Pubblicato il “Rapporto grandi carnivori 2025”
Regole di comportamento per la sicurezza, c’è chi rimuove i cartelli trasformandoli in souvenir
Il PACOBACE (Piano d’azione interregionale per la conservazione dell’orso bruno nelle Alpi centro-orientali) rappresenta il documento di riferimento per la gestione delle emergenze anche nella provincia di Trento (così come in Friuli Venezia Giulia, Veneto, Lombardia, Piemonte e nella Provincia autonoma di Bolzano). Su questa base, il Trentino ha individuato, formato e attrezzato il personale forestale. Per quanto riguarda i lupi che mostrano particolare confidenza con l’uomo o frequentano abitualmente aree urbanizzate, si applica un protocollo di intervento elaborato da ISPRA, basato su documenti tecnici della LCIE (Large Carnivore Initiative for Europe). Tale protocollo definisce i comportamenti indesiderati e le condizioni per l’attivazione di misure di dissuasione o rimozione. La rimozione gestionale di un lupo, effettuata lo scorso autunno, si inserisce in questo contesto: un intervento circoscritto e fondato su dati oggettivi.

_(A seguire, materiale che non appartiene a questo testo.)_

(* ===== verification/Session.v ===== *)
(** * The session seen as a queue of messages

    An abstract specification of what [MCPClient.send_request] does, one
    level above the bytes: the child's output is a queue of JSON messages,
    the child answers each request with a list of messages appended to the
    queue, and [send_request] returns the message at the head of the queue,
    whichever request it answers.  An empty queue blocks the call for ever.

    [asend] is that specification; [refines] relates a child process of
    [Process] to an abstract session (the lines it read are the requests'
    texts, its output buffer is the framing of the queue); [implements]
    says that a child program writes, for every request, the framing of
    what the abstract server answers.  The refinement theorem shows that
    [send_request] on the bytes computes exactly [asend], for one call and
    for any sequence of calls; the FIFO theorem shows that when the server
    answers every request with exactly one message, the [n]-th call
    returns the answer to the [n]-th request. *)

From S2P Require Import Prelude Json Utf8 JsonDump JsonLoad Codec Config Process Client.
From stdpp Require Import gmap.

(** An abstract server: the messages it writes for a request, given the
    earlier requests. *)
Definition aserver : Type := list json -> json -> list json.

Record asession : Type := {
  a_seen : list json;    (** the requests the child has read *)
  a_queue : list json    (** the messages written and not yet read *)
}.

(** One call of [send_request], abstractly. *)
Definition asend (srv : aserver) (s : asession) (req : json) : outcome exn json * asession :=
  match a_queue s ++ srv (a_seen s) req with
  | v :: q => (Done v, {| a_seen := a_seen s ++ [req]; a_queue := q |})
  | [] => (Blocked, {| a_seen := a_seen s ++ [req]; a_queue := [] |})
  end.

(** A sequence of calls, stopping at the first that does not return. *)
Fixpoint asend_all (srv : aserver) (s : asession) (reqs : list json)
    : outcome exn (list json) * asession :=
  match reqs with
  | [] => (Done [], s)
  | r :: rs =>
      match asend srv s r with
      | (Done v, s1) =>
          match asend_all srv s1 rs with
          | (Done vs, s2) => (Done (v :: vs), s2)
          | o => o
          end
      | (Raised e, s1) => (Raised e, s1)
      | (Blocked, s1) => (Blocked, s1)
      end
  end.

(** The same sequence of calls of [send_request] on the world. *)
Fixpoint send_all (reqs : list json) : stm exn world (list json) :=
  match reqs with
  | [] => mret []
  | r :: rs => v ← send_request r; vs ← send_all rs; mret (v :: vs)
  end.

(** One message per line. *)
Definition frame (vs : list json) : list Z := flat_map (fun v => dumps v ++ [10%Z]) vs.

(** A message the reader takes back: well formed, within the limit. *)
Definition msg_ok (v : json) : bool :=
  json_wf v && (Z.of_nat (length (dumps v)) <=? stream_limit)%Z.

(** The child program [srv] writes what [asrv] answers. *)
Definition implements (srv : server) (asrv : aserver) : Prop :=
  forall seen req, srv_answer srv (map dumps seen) (dumps req) = Emit (frame (asrv seen req)).

(** A live child in the state of the abstract session [s]. *)
Definition refines (p : proc) (s : asession) : Prop :=
  p_lines p = map dumps (a_seen s) /\ p_inbuf p = [] /\ p_out p = frame (a_queue s) /\ p_rc p = None.

(** The abstraction of a world: the session of the client's child. *)
Definition world_refines (srv : aserver) (w : world) (s : asession) : Prop :=
  exists pid p, process (w_client w) = Some pid /\ os_procs (w_os w) !! pid = Some p /\
    implements (p_srv p) srv /\ refines p s.

(** Every message the server ever writes is read back. *)
Definition server_ok (srv : aserver) : Prop := forall seen req, Forall (fun v => msg_ok v = true) (srv seen req).

(** An abstract server that answers each request with one message. *)
Definition single (f : list json -> json -> json) : aserver := fun seen req => [f seen req].

(** What the FIFO theorem expects: the answers to the requests, in order. *)
Fixpoint answers (f : list json -> json -> json) (seen reqs : list json) : list json :=
  match reqs with
  | [] => []
  | r :: rs => f seen r :: answers f (seen ++ [r]) rs
  end.

(** A server that answers each request with [true] or [false] by the
    parity of the number of requests it read before. *)
Definition parity : list json -> json -> json := fun seen _ => JBool (Nat.even (length seen)).

Definition parity_server : server :=
  {| srv_start := Emit [];
     srv_answer := fun seen _ => Emit (dumps (JBool (Nat.even (length seen))) ++ [10%Z]) |}.

(** ** Lemmas *)

Lemma frame_app vs ws : frame (vs ++ ws) = frame vs ++ frame ws.
Proof. apply flat_map_app. Qed.

Lemma frame_cons v vs : frame (v :: vs) = dumps v ++ 10%Z :: frame vs.
Proof. cbn [frame flat_map]. by rewrite <- app_assoc. Qed.

(** [readline()] on a live child whose output is the framing of [vs]. *)
Lemma readline_frame vs :
  Forall (fun v => msg_ok v = true) vs ->
  readline_buf (frame vs) false =
    match vs with
    | v :: q => (Done (dumps v ++ [10%Z]), frame q)
    | [] => (Blocked, [])
    end.
Proof.
  destruct vs as [|v q]; [done|]. intros [Hv _]%Forall_cons.
  apply andb_true_iff in Hv as [_ Hlen]. apply Z.leb_le in Hlen.
  rewrite frame_cons, readline_buf_line by apply dumps_no_newline.
  by rewrite (proj2 (Z.ltb_ge _ _) Hlen).
Qed.

Lemma asend_queue_ok srv s req :
  server_ok srv -> Forall (fun v => msg_ok v = true) (a_queue s) ->
  Forall (fun v => msg_ok v = true) (a_queue (asend srv s req).2).
Proof.
  intros Hsrv Hq. unfold asend. pose proof (Forall_app_2 _ _ _ Hq (Hsrv (a_seen s) req)) as Hall.
  destruct (a_queue s ++ srv (a_seen s) req) as [|v q]; [done|]. by apply Forall_cons in Hall as [_ ?].
Qed.

Lemma asend_seen srv s req : a_seen (asend srv s req).2 = a_seen s ++ [req].
Proof. unfold asend. by destruct (a_queue s ++ srv (a_seen s) req). Qed.

(** One exchange with a child in the state of [s]. *)
Lemma exchange_refines p s srv req :
  implements (p_srv p) srv -> refines p s ->
  Forall (fun v => msg_ok v = true) (a_queue s ++ srv (a_seen s) req) ->
  exchange p (dumps req) =
    match a_queue s ++ srv (a_seen s) req with
    | v :: q => (Done (dumps v ++ [10%Z]), set_out (read_line p (dumps req)) (frame q))
    | [] => (Blocked, set_out (read_line p (dumps req)) (frame []))
    end.
Proof.
  intros Himpl (Hl & Hin & Hout & Hrc) Hall.
  assert (p_out (read_line p (dumps req)) = frame (a_queue s ++ srv (a_seen s) req) /\
          p_rc (read_line p (dumps req)) = None) as [Ho Hr].
  { unfold read_line. cbn [p_out p_rc]. rewrite Hl, Himpl, Hout, frame_app. done. }
  unfold exchange. rewrite Ho, Hr, bool_decide_eq_false_2 by (intros []; discriminate).
  rewrite readline_frame by done. by destruct (a_queue s ++ srv (a_seen s) req).
Qed.

Lemma refines_after p s srv req q :
  implements (p_srv p) srv -> refines p s ->
  refines (set_out (read_line p (dumps req)) (frame q)) {| a_seen := a_seen s ++ [req]; a_queue := q |}.
Proof.
  intros Himpl (Hl & Hin & Hout & Hrc). unfold refines, read_line, set_out. cbn.
  rewrite Hl, map_app, Himpl. done.
Qed.

Lemma world_refines_after srv w s pid p req q :
  process (w_client w) = Some pid -> os_procs (w_os w) !! pid = Some p ->
  implements (p_srv p) srv -> refines p s ->
  world_refines srv (set_os w (set_procs (w_os w)
      (<[pid := set_out (read_line p (dumps req)) (frame q)]> (os_procs (w_os w)))))
    {| a_seen := a_seen s ++ [req]; a_queue := q |}.
Proof.
  intros Hc Hp Himpl Hr. exists pid, (set_out (read_line p (dumps req)) (frame q)).
  split; [done|]. split; [apply lookup_insert_eq|]. split; [done|]. by apply (refines_after p s srv).
Qed.

(** C22. Refinement of one call: on a world whose child is in the state
    of the abstract session [s], [send_request] has the outcome of the
    abstract [asend] (the head of the queue of messages, or blocking on an
    empty queue), leaves the child in the state of the abstract session
    after the call, and does not change the client. *)
Theorem send_request_refines srv w s req :
  server_ok srv -> Forall (fun v => msg_ok v = true) (a_queue s) -> world_refines srv w s ->
  (send_request req w).1 = (asend srv s req).1 /\
  world_refines srv (send_request req w).2 (asend srv s req).2 /\
  w_client (send_request req w).2 = w_client w.
Proof.
  intros Hsrv Hq (pid & p & Hc & Hp & Himpl & Hr).
  split; [|split; [|apply send_request_client]];
    rewrite (send_request_live w pid p) by (by destruct Hr as (_ & ? & _ & ?));
    rewrite (exchange_refines p s srv req) by (done || by apply Forall_app_2);
    pose proof (Forall_app_2 _ _ _ Hq (Hsrv (a_seen s) req)) as Hall;
    unfold asend; destruct (a_queue s ++ srv (a_seen s) req) as [|v q]; cbn [fst snd];
    try (by apply world_refines_after).
  - done.
  - apply Forall_cons in Hall as [Hv _]. apply andb_true_iff in Hv as [Hw _].
    cbn. by rewrite decode_dumps_line.
Qed.

(** C23. Refinement of a session: for any sequence of requests,
    [send_request] called on each in turn has the outcome of the abstract
    sequence [asend_all] and ends in the state of the abstract session. *)
Theorem send_all_refines srv reqs w s :
  server_ok srv -> Forall (fun v => msg_ok v = true) (a_queue s) -> world_refines srv w s ->
  (send_all reqs w).1 = (asend_all srv s reqs).1 /\
  world_refines srv (send_all reqs w).2 (asend_all srv s reqs).2.
Proof.
  intros Hsrv. revert w s. induction reqs as [|r rs IH]; intros w s Hq Hw; [done|].
  cbn [send_all asend_all]. rewrite bind_run.
  destruct (send_request_refines srv w s r Hsrv Hq Hw) as (H1 & H2 & _).
  pose proof (asend_queue_ok srv s r Hsrv Hq) as Hq1.
  destruct (send_request r w) as [o w1], (asend srv s r) as [o' s1]; cbn in H1, H2, Hq1; subst o'.
  destruct o as [v| |]; [|done..]. rewrite bind_run.
  destruct (IH w1 s1 Hq1 H2) as [H3 H4].
  destruct (send_all rs w1) as [o2 w2], (asend_all srv s1 rs) as [o2' s2]; cbn in H3, H4 |- *.
  subst o2'. by destruct o2.
Qed.

(** With one message per request and nothing pending, the abstract
    session answers the requests in order. *)
Lemma asend_all_single f seen reqs :
  asend_all (single f) {| a_seen := seen; a_queue := [] |} reqs =
    (Done (answers f seen reqs), {| a_seen := seen ++ reqs; a_queue := [] |}).
Proof.
  revert seen. induction reqs as [|r rs IH]; intros seen; cbn; [by rewrite app_nil_r|].
  rewrite IH. by rewrite <- app_assoc.
Qed.

(** C24. Strict FIFO: when the child answers every request with exactly
    one message and nothing is pending, the [n]-th of a sequence of
    [send_request] calls returns the answer to the [n]-th request. *)
Theorem send_all_fifo f w seen reqs :
  (forall seen r, msg_ok (f seen r) = true) ->
  world_refines (single f) w {| a_seen := seen; a_queue := [] |} ->
  (send_all reqs w).1 = Done (answers f seen reqs).
Proof.
  intros Hf Hw.
  assert (server_ok (single f)) as Hsrv by (intros s r; constructor; [apply Hf|constructor]).
  rewrite (proj1 (send_all_refines (single f) reqs w {| a_seen := seen; a_queue := [] |} Hsrv
                    (List.Forall_nil _) Hw)).
  by rewrite asend_all_single.
Qed.

Lemma parity_msg_ok seen r : msg_ok (parity seen r) = true.
Proof. unfold parity. by destruct (Nat.even _). Qed.

Lemma parity_attached : world_refines (single parity) (attached_world parity_server) {| a_seen := []; a_queue := [] |}.
Proof.
  exists 0, (new_proc parity_server). split; [done|]. split; [done|].
  split; [|done]. intros seen req. cbn. by rewrite length_map, app_nil_r.
Qed.

Lemma send_all_fifo_witness :
  (send_all [jstr "a"; jstr "b"; jstr "c"] (attached_world parity_server)).1 =
    Done [JBool true; JBool false; JBool true].
Proof. apply (send_all_fifo parity (attached_world parity_server) []); [apply parity_msg_ok|apply parity_attached]. Defined.

Lemma send_request_refines_witness :
  let s := {| a_seen := []; a_queue := [] |} in
  (send_request (jstr "a") (attached_world parity_server)).1 = (asend (single parity) s (jstr "a")).1 /\
  world_refines (single parity) (send_request (jstr "a") (attached_world parity_server)).2
    (asend (single parity) s (jstr "a")).2 /\
  w_client (send_request (jstr "a") (attached_world parity_server)).2 = w_client (attached_world parity_server).
Proof.
  apply send_request_refines; [|constructor|apply parity_attached].
  intros seen r. constructor; [apply parity_msg_ok|constructor].
Defined.

Lemma send_all_refines_witness :
  let s := {| a_seen := []; a_queue := [] |} in
  (send_all [jstr "a"; jstr "b"] (attached_world parity_server)).1 =
    (asend_all (single parity) s [jstr "a"; jstr "b"]).1 /\
  world_refines (single parity) (send_all [jstr "a"; jstr "b"] (attached_world parity_server)).2
    (asend_all (single parity) s [jstr "a"; jstr "b"]).2.
Proof.
  apply send_all_refines; [|constructor|apply parity_attached].
  intros seen r. constructor; [apply parity_msg_ok|constructor].
Defined.
(* ===== verification/Async.v ===== *)
(** * Route handlers interleaved on the event loop

    Uvicorn runs every request in a coroutine of one asyncio event loop, and
    nothing in [MCPClient] serialises the calls of [send_request]: two
    handlers can be in [send_request] at once, on the one pipe of the one
    child.  The sequential model of [Client] lets the child answer at
    [drain()]; here the child is a separate actor and [send_request] is cut
    at its only suspension point, the wait for data in
    [StreamReader.readline] ([Lib/asyncio/streams.py]):

    - [Start]: [write] and [drain] (which does not suspend for a line), then
      [readuntil]'s look at the buffer ([read_attempt], [readline_buf]): a
      complete line, an overrun of the limit or the end of the file ends the
      call at once; otherwise [_wait_for_data] raises [RuntimeError] if the
      reader already has a waiter ([c_waiter]), and otherwise makes the
      coroutine the waiter and suspends it ([Waiting]);
    - the child reads the complete lines written to it and answers
      ([child_step]); when its answer or its exit reaches the reader,
      [feed_data] or [feed_eof] runs [_wakeup_waiter], which completes the
      waiter's future and forgets it ([wakeup_waiter]: the coroutine is
      [Woken], the reader has no waiter);
    - a [Woken] coroutine resumes: the [finally] of [_wait_for_data] sets
      the reader's waiter to [None], whoever it is by then, and
      [readuntil] looks at the buffer again, and may wait again.

    [astep] is the step relation of a configuration (the world, the reader's
    waiter, the coroutines); [run_schedule] runs a given interleaving.  The
    theorems are stated for any child and any requests: two calls can swap
    their answers (C26), the second can fail with [RuntimeError] and leave
    its answer for the next call (C27), or, when an answer reaches the
    reader in pieces, the second can wait for ever (C28).
    [sequential_schedule] shows that the sequential model of [Client] is
    one of these interleavings. *)

From S2P Require Import Prelude Json Utf8 JsonDump JsonLoad Codec Config Process Client Bridge.
From stdpp Require Import gmap.
Local Open Scope py_scope.

(** Where a coroutine running [send_request] is. *)
Inductive pc : Type :=
| Start
| Waiting (pid : nat)     (** suspended on its future in [_wait_for_data] *)
| Woken (pid : nat)       (** its future is done; it has not resumed yet *)
| Finished (r : res exn json).

Record thread : Type := {
  t_req : json;
  t_pc : pc
}.

Record config : Type := {
  c_world : world;
  c_waiter : option nat;     (** the reader's [_waiter]: the coroutine it wakes, if any *)
  c_threads : list thread
}.

Definition set_waiter (c : config) (waiter : option nat) : config :=
  {| c_world := c_world c; c_waiter := waiter; c_threads := c_threads c |}.

(** [readuntil]'s look at the buffer: [None] when it has to wait. *)
Definition read_attempt (p : proc) : option (res exn (list Z) * list Z) :=
  match readline_buf (p_out p) (bool_decide (is_Some (p_rc p))) with
  | (Done l, b) => Some (Ok l, b)
  | (Raised e, b) => Some (Err e, b)
  | (Blocked, _) => None
  end.

Definition with_proc_world (w : world) (pid : nat) (p : proc) : world :=
  set_os w (set_procs (w_os w) (<[pid := p]> (os_procs (w_os w)))).

(** Coroutine [i] returns (or raises) [r]. *)
Definition finish (c : config) (i : nat) (req : json) (r : res exn json) (w : world)
    (waiter : option nat) : config :=
  {| c_world := w; c_waiter := waiter; c_threads := <[i := {| t_req := req; t_pc := Finished r |}]> (c_threads c) |}.
(** * YAIB: model wrappers and recipe steps

    A shallow embedding of
    - [icu_benchmarks/models/wrappers.py] ([DLWrapper], [MLWrapper]) and
    - [icu_benchmarks/recipes/step.py] ([Step] and its four subclasses),
    followed by the properties proved about them.

    Conventions of the embedding.
    - Python numbers that carry losses, labels and weights are exact
      rationals ([Q]); [float("inf")] is the extra value [Inf] of [pyfloat].
      Rounding, NaN and the overflow of integer casts are outside the
      embedding.
    - Calls to [logging] and to the TensorBoard writers are left out: they
      change nothing that the methods read back.
    - A Python call that can raise returns a [result]; the exception is the
      left injection.  [x <- e ;; k] is sequencing: the first exception wins.
    - [self] is a record that every method takes and returns.
    - External collaborators (torch, ignite, pandas, sklearn) are fields of a
      backend record, so that every definition stays executable once a
      backend is supplied. *)

From Stdlib Require Import List String ZArith QArith Bool Lia Lqa DecimalString.
Import ListNotations.

Set Implicit Arguments.
Close Scope Q_scope.

(* ================================================================== *)
(** ** Python preliminaries *)
(* ================================================================== *)

Module Py.

(** The exceptions the two source files can surface. *)
Inductive exn : Type :=
| Exception (msg : string)
| UnboundLocalError (name : string)
| AttributeError (attr : string)
| TypeError (what : string)
| RuntimeError (what : string)
| IndexError
| KeyError (key : string)
| FileNotFoundError (path : string).

Definition result (A : Type) : Type := (exn + A)%type.

Definition Ok {A : Type} (a : A) : result A := inr a.
Definition Raise {A : Type} (e : exn) : result A := inl e.

Definition bind {A B : Type} (r : result A) (k : A -> result B) : result B :=
  match r with
  | inl e => inl e
  | inr a => k a
  end.

Definition raises {A : Type} (r : result A) : Prop :=
  match r with inl _ => True | inr _ => False end.

(** [for x in xs: acc = body(acc, x)] with exceptions. *)
Fixpoint for_each {A S : Type} (body : S -> A -> result S) (xs : list A) (acc : S)
  : result S :=
  match xs with
  | [] => Ok acc
  | x :: rest => bind (body acc x) (for_each body rest)
  end.

(** A [dict] with string keys: insertion-ordered, keys unique. *)
Definition dict (V : Type) : Type := list (string * V).

Fixpoint dict_get {V : Type} (d : dict V) (k : string) : option V :=
  match d with
  | [] => None
  | (k', v) :: rest => if String.eqb k k' then Some v else dict_get rest k
  end.

(** [d[k] = v]: overwrite in place when the key exists, else append. *)
Fixpoint dict_set {V : Type} (d : dict V) (k : string) (v : V) : dict V :=
  match d with
  | [] => [(k, v)]
  | (k', v') :: rest =>
      if String.eqb k k' then (k', v) :: rest else (k', v') :: dict_set rest k v
  end.

Definition keys {V : Type} (d : dict V) : list string := map fst d.

(** A Python float that is either finite or [float("inf")]. *)
Inductive pyfloat : Type :=
| Fin (q : Q)
| Inf.

(** [x - d] for a finite [d]. *)
Definition float_sub (x : pyfloat) (d : Q) : pyfloat :=
  match x with
  | Fin q => Fin (q - d)
  | Inf => Inf
  end.

(** [v <= x] for a finite [v]. *)
Definition float_leb (v : Q) (x : pyfloat) : bool :=
  match x with
  | Fin q => Qle_bool v q
  | Inf => true
  end.


(** Conversion of a float to an integer: truncation toward zero. *)
Definition trunc (q : Q) : Z := Z.quot (Qnum q) (Z.pos (Qden q)).

(** [range(n)] for a Python int [n]. *)
Definition range (n : Z) : list nat := seq 0 (Z.to_nat n).

End Py.

Import Py.

Declare Scope py_scope.
Notation "x <- e ;; k" := (bind e (fun x => k))
  (at level 61, e at next level, right associativity) : py_scope.
Notation "' pat <- e ;; k" := (bind e (fun x => match x with pat => k end))
  (at level 61, pat pattern, e at next level, right associativity) : py_scope.
Open Scope py_scope.
Open Scope string_scope.
Open Scope list_scope.

(* ================================================================== *)
(** ** Collaborators of [DLWrapper]: torch and ignite *)
(* ================================================================== *)

Inductive device : Type := cuda | mps | cpu.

Nel 2025 non sono stati registrati comportamenti problematici da parte di esemplari di orso. “È verosimile – si legge nel rapporto – ritenere che a questo risultato abbia contribuito anche il fatto che, nel 2024, tutti e tre gli esemplari problematici individuati sono stati prontamente rimossi mediante abbattimento, in applicazione del PACOBACE. Resta comunque possibile che nuovi soggetti pericolosi o responsabili di danni ripetuti si manifestino anche in futuro, indipendentemente dalle attività di prevenzione e comunicazione messe in campo”.
Sul fronte della comunicazione e dell’informazione, sono oggi migliaia i cartelli con le regole di comportamento da adottare nelle aree di presenza degli orsi, distribuiti capillarmente sul territorio. Tuttavia, circa il 30% di questi ha subito almeno un episodio di rimozione o manomissione, con punte di cinque interventi consecutivi nello stesso sito. Chi rimuove i cartelli, magari trasformandoli in souvenir, ostacola un importante processo di diffusione delle regole di sicurezza, promosso dall’Amministrazione anche attraverso spot televisivi e campagne stampa. Questi comportamenti sono sanzionati ai sensi dell’articolo 635 del Codice penale.